YOUR SOLIN GENERATED RECIPE
Crispy Pan-Seared Salmon with Asparagus
Pan-seared salmon fillet with a crackling golden skin served alongside tender-crisp asparagus spears finished with a bright squeeze of lemon juice.
INGREDIENTS
7.2 oz Salmon fillet
1 cup Asparagus spears
0.5 tbsp Avocado oil
1 tsp Lemon zest
1 tbsp Lemon juice
0.25 tsp Sea salt
0.25 tsp Black pepper
0.25 tsp Garlic powder
PREPARATION
Pat the salmon skin extremely dry with a paper towel to ensure a restaurant-quality crackle.
Season the flesh side of the fillet with the sea salt, black pepper, and garlic powder.

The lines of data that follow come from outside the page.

(* ===== verification/Prelude.v ===== *)
(** * A verification of the elliptic-curve library of tinychain

    The program signs and verifies transactions with libsecp256k1, the C library
    under [src/core/vm/evm/crypto/secp256k1/libsecp256k1], through the four
    functions of [src/core/vm/evm/crypto/secp256k1/ext.h] and the public
    interface.  This development models that C code and proves what it promises:
    signatures that verify, recovery of the signer, agreement of key exchange and
    tweaks, strict encodings, down to the carries of the limb arithmetic.

    ** The configuration

    [secp256.go] compiles one file with [USE_NUM_NONE], [USE_FIELD_10X26],
    [USE_FIELD_INV_BUILTIN], [USE_SCALAR_8X32], [USE_SCALAR_INV_BUILTIN] and
    [NDEBUG]; there is no [VERIFY], no endomorphism and no static table.  The
    model is of that build on a little-endian machine with a 64-bit [size_t].
    What the configure script selects on 64-bit machines is modelled too:
    [USE_FIELD_5X52] and [USE_SCALAR_4X64], with their products in C or, with
    [USE_ASM_X86_64], in assembly.  The code above the representations is the
    same for the three, and is written once.  [USE_ENDOMORPHISM] changes two
    functions, and GMP ([USE_NUM_GMP], [USE_FIELD_INV_NUM],
    [USE_SCALAR_INV_NUM]) the inverses and the test for squares; these are
    modelled in both forms.

    ** The parts and the files

    - [Prelude], [Limbs], [Accum]: C integers as [Z] with their
      wrap-around written out ([u8], [u32], [u64]), bounds propagated through
      straight-line code ([Rng], [wp]), integers as lists of limbs, the curve
      constants, and the three-word accumulator macros of the scalar code.
    - [Primes], [Fp], [Curve], [CurveGroup]: the mathematics.  Both
      moduli are prime, the affine addition of [y^2 = x^3 + c] is a commutative
      group law (associativity included), multiples, isomorphic curves.
    - [FieldSpec], [ScalarSpec], [Api]: the interfaces, as type classes of
      operations ([FieldImpl], [ScalarImpl], [MemImpl]) and of the laws their
      comments in [field.h], [scalar.h] promise ([FieldLaws], [ScalarLaws],
      [MemLaws]).  All code above the representations is written and proved once
      over these classes.
    - [FieldVal], [ScalarWords], [ScalarVal]: what the representations share.  A
      representation proves what its operations do to the value of the limbs
      ([FieldVal], [ScalarVal]); the laws of the interface follow once for all.
    - [Field10x26], with [Field10x26Ser], [Field10x26Mul]: [field_10x26.h] and
      [field_10x26_impl.h].  An element is the list of its ten limbs; magnitudes
      are part of the statements.
    - [Field5x52], with [Field5x52Ser], [Field5x52Mul]: [field_5x52.h],
      [field_5x52_impl.h] and the products of [field_5x52_int128_impl.h].
    - [Scalar8x32], with [Scalar8x32Ops], [Scalar8x32Mul],
      [ScalarThm]: [scalar_8x32.h] and [scalar_8x32_impl.h].
    - [Scalar4x64], with [Scalar4x64Ops], [Scalar4x64Mul]: [scalar_4x64.h] and
      the C code of [scalar_4x64_impl.h].
    - [X86]: the x86-64 instructions that the library uses, with an executable
      semantics; [Field5x52Asm], [Scalar4x64Asm]: the [asm] statements of
      [field_5x52_asm_impl.h] and [scalar_4x64_impl.h] as programs of it.  The
      operands the compiler is free to place are stack slots.
    - [ScalarLow]: [scalar_low_impl.h], scalars modulo a small order, with the
      inverse and the split that [scalar_impl.h] has for them.
    - [FieldGen], [ScalarGen], [FieldThm]: [field_impl.h] and [scalar_impl.h].
    - [Num], [NumSpec], [NumThm]: the numbers of [num_gmp.h] and
      [num_gmp_impl.h], and the functions of [field_impl.h] and [scalar_impl.h]
      that use them.  GMP, with limbs of 32 or 64 bits, is a parameter with the
      laws of its manual ([GMP], [GMPLaws]); a GMP on integers shows that they
      can hold.
    - [FieldRef], [FieldBig]: two reference implementations of the field
      interface, on [Z] and on [BigN], used to compute concrete points.
    - [Group], [GroupSpec], [GroupOps], [GroupTable], [GroupThm]: [group.h] and
      [group_impl.h] against the affine law.
    - [GOrder], [Cofactor]: the generator has order [n], and every point of the
      curve is one of its multiples.
    - [Hash], [HashSpec], [HashThm]: [hash.h] and [hash_impl.h] against FIPS
      180-4, RFC 2104 and RFC 6979.
    - [Ecmult], [EcmultWnaf], [EcmultTable], [EcmultSpec]: [ecmult_impl.h];
      [EcmultGen], [EcmultGenSpec], [GenTable]: [ecmult_gen_impl.h];
      [EcmultConst], [EcmultConstSpec]: [ecmult_const_impl.h]; [EcmultEndo],
      [EcmultEndoSpec]: what [USE_ENDOMORPHISM] makes of [ecmult_impl.h] and
      [ecmult_const_impl.h]; [EcmultThm].
    - [Ecdsa], [EcdsaDer], [EcdsaSpec], [EcdsaThm]: [ecdsa_impl.h]; [Eckey],
      [EckeySpec]: [eckey_impl.h]; [Recovery]: the recovery of
      [modules/recovery/main_impl.h].
    - [Api], [Secp256k1]: [secp256k1.c] and the flags of [include/secp256k1.h];
      [Modules]: [modules/ecdh/main_impl.h], the rest of the recovery module and
      [ext.h]; [MemInst]: the bytes of the representations in memory.
    - [ApiSpec], [ApiSign], [ApiKeys], [ApiModules], [ApiThm]: what the public
      functions promise; [ApiRefine]: ECDSA on numbers and points, which they
      refine in every build.
    - [Lax], [LaxSpec], [LaxThm]: [contrib/lax_der_parsing.c] and
      [contrib/lax_der_privatekey_parsing.c], over the public functions.
    - [Java]: the native methods of [src/java], over the public functions.  The
      virtual machine is a parameter with the laws of JNI ([JNIEnv], [JNILaws])
      and memory for the arrays of a result ([JNIMemory]); a heap of arrays is an
      instance.

    ** How code becomes definitions

    A C function is a definition of the same name; a loop is a [Fixpoint] on its
    counter, with the name of the function it is part of.  Structures are
    records, arrays are lists, and what a function writes through pointers is in
    its result.  A function of the public interface takes [None] for a null
    pointer and ends in [result]: it [Returns] a value with the texts the
    illegal-argument callback was called with, it [Aborts] when the default
    callback does, or gives [NoResult] when a loop is out of fuel, a nonce
    function has no result, or a method of the Java wrapper reads past its buffer
    or passes a null reference on; the theorems say when signing returns and that
    the methods do neither.  A nonce function is partial: the default one has no
    result for the attempt [UINT_MAX], where its loop would not end.  A read past
    the end of the input of the DER parser gives [None], and the theorems show
    that it does not happen.  Memory that a function writes before it reads it
    starts cleared or, where the contents could matter, is an argument ([mem]).

    ** What the theorems show

    - Public interface ([ApiThm]): signing gives signatures that verify, ends as
      soon as the nonce function gives a usable nonce, and verification accepts
      exactly the valid signatures with low [s]; recovery returns the signer,
      unless [r] is zero, and only keys that verify; tweaks of secret and public keys agree; exactly the
      three encodings of public keys are accepted; both parties of an exchange
      compute the same secret; a context keeps its tables.
    - Java ([Java]): through the wrapper, signatures verify for the printed key,
      tweaks of secret and public keys give the keys of the sum and the product,
      and the secret of an exchange is the digest of the product point.
    - Refinement ([ApiRefine]): signing with its retries, key generation and
      verification compute the functions [spec_sign], [spec_pubkey] and
      [spec_verify], which know nothing of limbs; so the 32-bit, the 64-bit and
      the assembly build return the same bytes.
    - Encodings ([EcdsaThm], [LaxThm]): the DER parser stays in its input and
      accepts exactly minimal encodings; printing and parsing are inverse.  The
      lax parser stays in its input and accepts exactly its grammar, which
      contains DER; exported private keys are imported again.
    - Multiplication ([EcmultThm]): the three multiplications compute multiples
      of points for all scalars, with digit recodings, tables and blinding, and
      so do the two that the endomorphism changes.
    - Group ([GroupThm]): every addition formula is the group law, with all
      exceptional cases; conversions keep the point.
    - Field and scalars ([Field10x26Mul], [Field5x52Mul], [FieldThm],
      [ScalarThm], [Scalar4x64Mul], [ScalarLow]): exact arithmetic modulo the
      prime and the order with no lost carry within the stated magnitudes,
      canonical results, square roots, inverses, and the bounds of the lambda
      split.
    - Numbers ([NumThm]): every function keeps numbers well formed and computes
      with the integers they stand for; the inverses and the test for squares
      agree with the code that does not use GMP.
    - Assembly ([Field5x52Asm], [Scalar4x64Asm]): the programs run to their end
      from any registers, touch no memory but their results, keep the registers
      they do not declare, and compute what the C code computes.
    - Hashing ([HashThm]): refinement of the standards for any split of the
      input into writes.

    ** Bounds and fuel

    Field magnitudes are at most 8 for products and 31 for normalisation; at 32
    two additions can overflow, and [normalize_overflows_at_32] says what the code
    returns then.  The modulus of [secp256k1_num_mod_inverse] has at most
    [NUM_LIMBS] limbs, half of the array of a number.  Requests to the RFC 6979
    generator are below [2^31] bytes, since the code counts them with an [int];
    fuel one more than the length is enough for its loop.  The recodings and
    [secp256k1_sha256_write] take the number of bits or bytes as fuel, which their
    theorems show to be enough.  Three loops
    retry until a random draw is in range: the blinding of
    [ecmult_gen_impl.h], whose first draw for a fresh context is computed and
    succeeds, so fuel 1 is enough for [secp256k1_context_create]; and signing,
    where fuel [i + 1] is enough if attempt [i] ends ([ecdsa_sign_terminates]).

    ** Not modelled

    - Code of other builds: the ARM assembly, [VERIFY] assertions, static
      precomputation ([gen_context.c]).
    - Allocation failure: [checked_malloc] succeeds, and [JNIMemory] assumes that
      the virtual machine has memory.
    - Side channels: the constant-time code is verified for its results only.
    - The test and benchmark programs, and the assembly headers of
      [bn256/cloudflare].
    - The Go packages of the program. *)

From Stdlib Require Import ZArith Lia List Bool Morphisms.
Import ListNotations.
Open Scope Z_scope.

Heat the avocado oil in a heavy-bottomed skillet over medium-high heat until it begins to shimmer.
Place the salmon in the pan skin-side down, pressing firmly with a spatula for 10 seconds.
Sear undisturbed for 5 minutes until the skin is golden and crispy, then carefully flip the fillet.
Add the asparagus to the pan, allowing them to blister in the salmon drippings for 4 minutes.
Remove from heat and finish with a fresh shower of lemon zest and a bright squeeze of juice.